誤魔化すような彼の口調が愛おしいななんて思った。


「うわあ高い」

「そりゃあ、登ってるからな」

「まーくんって高いところ怖い?」

「いや別に。美鈴こそ、登りきってから怖いって言いだすなよ」

軽口をたたき合っている間、彼の表情は微妙に曇っていた。

「できるなら地に足つけてたい」

「そりゃ殊勝な心掛けだな。観覧車乗りながらいうことではないけど」

「でも、ここから見える景色は綺麗だね」

「そうだな。今日来れてよかった」

生意気で意固地なところのある彼が、そんなことを言うのは意外だった。もちろんうれしいけど、なんだか落ち着かない。……うれしいけど。

頂上に到達したときには、午後二時の明るい光がまっすぐにこの小さな空間を照らしていて、眩しくて目をつむっていた。一番遠くまで見えた瞬間だろうに、ちょっともったいなかった気もする。
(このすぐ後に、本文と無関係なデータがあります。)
Lemma clock_digit_spec (digit : str) (w : world) :
  In digit DigitRepresentationKey ->
  cdm_reachable (w_cdm w) ->
  exists d, clock_digit digit w = (set_cdm d w, Ok (glyph_grid digit))
            /\ cdm_reachable d.
Proof.
  intros Hk Hs. apply has_DigitRepresentation in Hk.
  unfold Dict.has in Hk. unfold clock_digit, glyph_grid, DigitRepresentation_getitem.
  destruct (Dict.get DigitRepresentation digit) as [rows|]; [|discriminate].
  unfold bind at 1, ret at 1.
  apply (@map_M_cdm _ _
           (fun line => map_M ClockDirectionMap_getitem (iter_str line))
           (fun line => map ClockDirectionMap_value (iter_str line))
           (fun _ => True)); auto.
  - intros a w0 _ H0. apply line_lookup. exact H0.
  - apply Forall_forall. auto.
Qed.

Lemma full_clock_string_ok (s : str) (w : world) :
  Forall (fun c => In c DigitRepresentationKey) (iter_str s) ->
  cdm_reachable (w_cdm w) ->
  exists d,
    full_clock_string s w = (set_cdm d w, Ok (map glyph_grid (iter_str s)))
    /\ cdm_reachable d.
Proof.
  intros Hall Hs. unfold full_clock_string.
  assert (E : forallb (Dict.has DigitRepresentation) (iter_str s) = true).
  { apply forallb_forall. intros c Hc. apply has_DigitRepresentation.
    rewrite Forall_forall in Hall. auto. }
  rewrite E.
  apply (@map_M_cdm _ _ clock_digit glyph_grid
                    (fun c => In c DigitRepresentationKey)); auto.
  intros a w0 Ha H0. apply clock_digit_spec; assumption.
Qed.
観覧車に乗り込んでから二百七十度分くらい回って、ようやく日光が建物にさえぎられた。

「また地上に降りたら、デートの続きしてね」

彼は泣きそうな顔をして、頷いた。何その顔。初めてみたぞ。





「そろそろ帰ろっか」

観覧車から降りてからは、服が買いたいという彼の要望に応えて付き添って、茶々を入れながら買い物をした。もう夕方と呼べる時間になっていて、明日も彼は学校だし、早々に帰路につく。


「送っていく」

「わ、やったあ。どこまで?」

「……お前の家?」

「ええ、今たぶんお母さんいるよ。なんだコイツって思われない?」

「……。じゃあどこがいいんだよ」

「そうだなあ……」


どこが一番いいのだろう。うんうんと悩みながら、道を区切る花壇の上を歩く。細い段差を歩くのってちょっと楽しいよね。小さい頃好きだったなあ。彼には「何歳だよ」と突っ込まれた。いいじゃんね、せっかくなんだし。

「おま、危ない!」

彼が叫ぶのでぴたりと足を止める。道端に生えている木の枝が、私の目の前にはみ出していた。確かに、当たったら痛そうだけど、

「大げさじゃない?」

「心配なの。前見て。できたらそこから降りて歩いて」

やけに真剣そうな顔をして言うので、こっちまで切なくなってしまう。はぁいと返事をして、花壇を降りて彼の隣を陣取る。


そこを、すーっと自転車が走っていった。


ああもう。彼が泣いちゃうじゃん、やめてよ。ここ歩道なんだけど。

彼は案の定、今にも泣きそうな顔をしていて、血管が見えるくらい手を握りしめていた。私のこと、心配してくれてるんだろうなあ、優しいなあ。こんなに思ってもらえて、私って幸せ者だよなあ。


もし、こんなに優しくて私のことを愛してくれる彼が突然いなくなったら、私は死んでしまうんじゃないだろうか。なんて、馬鹿なことを考える。馬鹿げた話だけど、たぶん事実だ。

まあ、もう死んでるんだけど。


電柱のそばに、新しい献花が置いてあった。一昨日のことを思い出しそうになったけど、気分のいいものではないのでやめておく。

これ以上一緒にいると本格的に彼が泣いてしまいそうだから、私は信号で足を止めるついでに言う。


「ね、送ってくれてありがと。ここまででいいよ」

「お前ここ……。はぁ……、本当に趣味悪い」

「たまたまじゃん、ひどーい」

わざとらしく明るく言う。彼は何にも言わないまま。そんなんじゃ私、登っていけないじゃない。


「また地上に降りてきたら、その時はデートの続きしてくれる?」

そう言ったら、彼はやっぱり泣き出しそうな顔で頷いた。それだけで、十分だった。